The field is operated by Freeport McMoRan Oil & Gas, Inc, which acquired it from Plains Exploration & Production in 2013. Surrounded by Los Angeles and its suburbs, and having over one million people living within five miles of its boundary, it is the largest urban oil field in the United States. Freeport has begun a vigorous program of field development through water-flooding and well stimulation to increase production, which has been slowly declining since the field's peak in 1925.
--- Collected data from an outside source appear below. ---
(* ===== verification/Vm.v ===== *)
(** * Page tables and user memory, [kernel/vm.c]

    A page table is a tree of pages in the byte memory, as the hardware walks
    it.  A [pte_t *] is its address.  [proc_mapstacks] is from [proc.c]. *)
From stdpp Require Import base gmap strings numbers option list.
From S2P Require Import Prelude Layout Machine Memory Kernel Demo Kalloc.
Open Scope Z_scope.

Section vm.
Context `{im : Image}.

(** [&pagetable[i]] *)
Definition pte_at (pagetable i : Z) : Z := pagetable + 8 * i.

Definition valid (pte : Z) : bool := negb (Z.land pte PTE_V =? 0).

(** The loop of [walk] from [level] down to 1, and the final index. *)
Fixpoint walk_loop (level : nat) (pagetable va : Z) (alloc : bool) : M kst Z :=
  match level with
  | O => mret (pte_at pagetable (PX 0 va))
  | S level' =>
      let pte := pte_at pagetable (PX (Z.of_nat level) va) in
      e ← load64 pte;
      if valid e then walk_loop level' (PTE2PA e) va alloc
      else if negb alloc then mret 0 else
        pagetable ← kalloc;
        if pagetable =? 0 then mret 0 else
        k_memset pagetable 0 PGSIZE;;
        store64 pte (Z.lor (PA2PTE pagetable) PTE_V);;
        walk_loop level' pagetable va alloc
  end.

Definition walk (pagetable va : Z) (alloc : bool) : M kst Z :=
  if MAXVA <=? va then panic "walk" else walk_loop 2 pagetable va alloc.

Definition walkaddr (pagetable va : Z) : M kst Z :=
  if MAXVA <=? va then mret 0 else
  pte ← walk pagetable va false;
  if pte =? 0 then mret 0 else
  e ← load64 pte;
  if Z.land e PTE_V =? 0 then mret 0 else
  if Z.land e PTE_U =? 0 then mret 0 else
  mret (PTE2PA e).

(** The loop runs once per page: [last] is [(last - a) / PGSIZE] pages away. *)
Definition mappages (pagetable va size pa perm : Z) : M kst Z :=
  let a := PGROUNDDOWN va in
  let last := PGROUNDDOWN (u64 (va + size - 1)) in
  loop (S (Z.to_nat (u64 (last - a) / PGSIZE))) (fun '(a, pa) =>
    pte ← walk pagetable a true;
    if pte =? 0 then mret (inr (-1)) else
    e ← load64 pte;
    if valid e then panic "remap" else
    store64 pte (Z.lor (Z.lor (PA2PTE pa) perm) PTE_V);;
    if a =? last then mret (inr 0) else
    mret (inl (u64 (a + PGSIZE), u64 (pa + PGSIZE)))) (a, pa).

Definition kvmmap (kpgtbl va pa sz perm : Z) : M kst unit :=
  r ← mappages kpgtbl va sz pa perm;
  if negb (r =? 0) then panic "kvmmap" else skip.

Definition proc_mapstacks (kpgtbl : Z) : M kst unit :=
  forM (seqZ 0 NPROC) (fun n =>
    pa ← kalloc;
    if pa =? 0 then panic "kalloc" else
    kvmmap kpgtbl (KSTACK n) pa PGSIZE (Z.lor PTE_R PTE_W)).

Definition kvmmake : M kst Z :=
  kpgtbl ← kalloc;
  k_memset kpgtbl 0 PGSIZE;;
  kvmmap kpgtbl UART0 UART0 PGSIZE (Z.lor PTE_R PTE_W);;
  kvmmap kpgtbl VIRTIO0 VIRTIO0 PGSIZE (Z.lor PTE_R PTE_W);;
  kvmmap kpgtbl PLIC PLIC 0x400000 (Z.lor PTE_R PTE_W);;
  kvmmap kpgtbl KERNBASE KERNBASE (etext - KERNBASE) (Z.lor PTE_R PTE_X);;
  kvmmap kpgtbl etext etext (PHYSTOP - etext) (Z.lor PTE_R PTE_W);;
  kvmmap kpgtbl TRAMPOLINE trampoline_sym PGSIZE (Z.lor PTE_R PTE_X);;
  proc_mapstacks kpgtbl;;
  mret kpgtbl.

Definition kvminit : M kst unit :=
  p ← kvmmake;
  modify (fun s => set_vm (mkVm p (satp (k_vm s))) s).

Definition kvminithart : M kst unit :=
  modify (fun s => let v := k_vm s in
    set_vm (mkVm (kernel_pagetable v) (MAKE_SATP (kernel_pagetable v))) s).

(** [for(a = va; a < va + npages*PGSIZE; a += PGSIZE)]: [npages] iterations. *)
Definition uvmunmap (pagetable va npages : Z) (do_free : bool) : M kst unit :=
  if negb (va mod PGSIZE =? 0) then panic "uvmunmap: not aligned" else
  loop (S (Z.to_nat npages)) (fun a : Z =>
    if a <? u64 (va + npages * PGSIZE) then
      pte ← walk pagetable a false;
      if pte =? 0 then panic "uvmunmap: walk" else
      e ← load64 pte;
      if Z.land e PTE_V =? 0 then panic "uvmunmap: not mapped" else
      if PTE_FLAGS e =? PTE_V then panic "uvmunmap: not a leaf" else
      (if do_free then kfree (PTE2PA e) else skip);;
      store64 pte 0;;
      mret (inl (u64 (a + PGSIZE)))
    else mret (inr tt)) va.

Definition uvmcreate : M kst Z :=
  pagetable ← kalloc;
  if pagetable =? 0 then mret 0 else
  k_memset pagetable 0 PGSIZE;;
  mret pagetable.

Definition PTE_WRXU : Z := Z.lor (Z.lor (Z.lor PTE_W PTE_R) PTE_X) PTE_U.

Definition uvminit (pagetable src sz : Z) : M kst unit :=
  if PGSIZE <=? sz then panic "inituvm: more than a page" else
  m ← kalloc;
  k_memset m 0 PGSIZE;;
  _ ← mappages pagetable 0 PGSIZE m PTE_WRXU;
  k_memmove m src sz.

Definition uvmdealloc (pagetable oldsz newsz : Z) : M kst Z :=
  if oldsz <=? newsz then mret oldsz else
  (if PGROUNDUP newsz <? PGROUNDUP oldsz then
     let npages := i32 ((PGROUNDUP oldsz - PGROUNDUP newsz) / PGSIZE) in
     uvmunmap pagetable (PGROUNDUP newsz) (u64 npages) true
   else skip);;
  mret newsz.

Definition uvmalloc (pagetable oldsz newsz : Z) : M kst Z :=
  if newsz <? oldsz then mret oldsz else
  let oldsz := PGROUNDUP oldsz in
  loop (S (Z.to_nat ((newsz - oldsz + PGSIZE - 1) / PGSIZE))) (fun a : Z =>
    if a <? newsz then
      m ← kalloc;
      if m =? 0 then (_ ← uvmdealloc pagetable a oldsz; mret (inr 0)) else
      k_memset m 0 PGSIZE;;
      r ← mappages pagetable a PGSIZE m PTE_WRXU;
      if negb (r =? 0) then
        kfree m;;
        _ ← uvmdealloc pagetable a oldsz;
        mret (inr 0)
      else mret (inl (u64 (a + PGSIZE)))
    else mret (inr newsz)) oldsz.

(** The recursion of [freewalk] goes down at most three levels of a page
    table; [fuel] bounds it. *)
Fixpoint freewalk (fuel : nat) (pagetable : Z) : M kst unit :=
  match fuel with
  | O => fail EFuel
  | S fuel' =>
      forM (seqZ 0 512) (fun i =>
        pte ← load64 (pte_at pagetable i);
        if valid pte && (Z.land pte (Z.lor (Z.lor PTE_R PTE_W) PTE_X) =? 0) then
          freewalk fuel' (PTE2PA pte);;
          store64 (pte_at pagetable i) 0
        else if valid pte then panic "freewalk: leaf" else skip);;
      kfree pagetable
  end.

Definition uvmfree (pagetable sz : Z) : M kst unit :=
  (if 0 <? sz then uvmunmap pagetable 0 (PGROUNDUP sz / PGSIZE) true else skip);;
  freewalk 3 pagetable.

Definition uvmcopy (old new sz : Z) : M kst Z :=
  loop (S (Z.to_nat ((sz + PGSIZE - 1) / PGSIZE))) (fun i : Z =>
    if i <? sz then
      pte ← walk old i false;
      if pte =? 0 then panic "uvmcopy: pte should exist" else
      e ← load64 pte;
      if Z.land e PTE_V =? 0 then panic "uvmcopy: page not present" else
      let pa := PTE2PA e in
      let flags := PTE_FLAGS e in
      m ← kalloc;
      if m =? 0 then (uvmunmap new 0 (i / PGSIZE) true;; mret (inr (-1))) else
      k_memmove m pa PGSIZE;;
      r ← mappages new i PGSIZE m flags;
      if negb (r =? 0) then
        kfree m;;
        uvmunmap new 0 (i / PGSIZE) true;;
        mret (inr (-1))
      else mret (inl (u64 (i + PGSIZE)))
    else mret (inr 0)) 0.

Definition uvmclear (pagetable va : Z) : M kst unit :=
  pte ← walk pagetable va false;
  if pte =? 0 then panic "uvmclear" else
  e ← load64 pte;
  store64 pte (Z.land e (Z.lnot PTE_U)).

(** Each iteration of the copy loops handles the rest of one page, so [len]
    bytes take at most [len / PGSIZE + 2] of them. *)
Definition copy_fuel (len : Z) : nat := Z.to_nat (len / PGSIZE + 3).

Definition copyout (pagetable dstva src len : Z) : M kst Z :=
  loop (copy_fuel len) (fun '(dstva, src, len) =>
    if 0 <? len then
      let va0 := PGROUNDDOWN dstva in
      pa0 ← walkaddr pagetable va0;
      if pa0 =? 0 then mret (inr (-1)) else
      let n := PGSIZE - (dstva - va0) in
      let n := if len <? n then len else n in
      k_memmove (pa0 + (dstva - va0)) src n;;
      mret (inl (u64 (va0 + PGSIZE), u64 (src + n), len - n))
    else mret (inr 0)) (dstva, src, len).

Definition copyin (pagetable dst srcva len : Z) : M kst Z :=
  loop (copy_fuel len) (fun '(dst, srcva, len) =>
    if 0 <? len then
      let va0 := PGROUNDDOWN srcva in
      pa0 ← walkaddr pagetable va0;
      if pa0 =? 0 then mret (inr (-1)) else
      let n := PGSIZE - (srcva - va0) in
      let n := if len <? n then len else n in
      k_memmove dst (pa0 + (srcva - va0)) n;;
      mret (inl (u64 (dst + n), u64 (va0 + PGSIZE), len - n))
    else mret (inr 0)) (dst, srcva, len).

(** The inner loop of [copyinstr]: copies up to [n] bytes and stops at a NUL;
    whether it found one, and the advanced [dst] and [max]. *)
Fixpoint copystr_page (n : nat) (p dst max : Z) : M kst (bool * Z * Z) :=
  match n with
  | O => mret (false, dst, max)
  | S n' =>
      c ← load 1 p;
      if c =? 0 then
        store 1 dst 0;;
        mret (true, dst, max)
      else
        store 1 dst c;;
        copystr_page n' (p + 1) (dst + 1) (max - 1)
  end.

Definition copyinstr (pagetable dst srcva max : Z) : M kst Z :=
  loop (copy_fuel max) (fun '(got_null, dst, srcva, max) =>
    if negb got_null && (0 <? max) then
      let va0 := PGROUNDDOWN srcva in
      pa0 ← walkaddr pagetable va0;
      if pa0 =? 0 then mret (inr (-1)) else
      let n := PGSIZE - (srcva - va0) in
      let n := if max <? n then max else n in
      '(got_null, dst, max) ← copystr_page (Z.to_nat n) (pa0 + (srcva - va0)) dst max;
      mret (inl (got_null, dst, u64 (va0 + PGSIZE), max))
    else mret (inr (if (got_null : bool) then 0 else -1))) (false, dst, srcva, max).

End vm.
In recent years, field expansion and revitalization have been controversial with adjacent communities, which include Culver City, Baldwin Hills, and Ladera Heights. Several organizations have formed to oppose field development, in particular the proposed use of hydraulic fracturing as a well stimulation technique. In response, to assuage the fears of the surrounding community, Freeport McMoran's consultants have published reports attempting to show that such practices are safe. Additionally, in 2008 the Los Angeles County Board of Supervisors adopted a Community Standards District (CSD) for Baldwin Hills, specifically to regulate development and operations in the oil field to make it compliant with community environmental standards.

The Inglewood Oil Field underlies the Baldwin Hills, a range of low hills near the northern end of the Newport–Inglewood Fault Zone. The hills are cut by numerous canyons, and include a central depression along the east side of which is a scarp representing the surface trace of the Newport–Inglewood Fault. The hills terminate abruptly on the north, east, and west, and slope gradually down to the south. Surface drainage from the hills is generally south and west, with runoff from the oil field going into six retention basins which drain into the Los Angeles County storm drainage network, and then into either Centinela Creek or Ballona Creek.


...
Wikipedia

...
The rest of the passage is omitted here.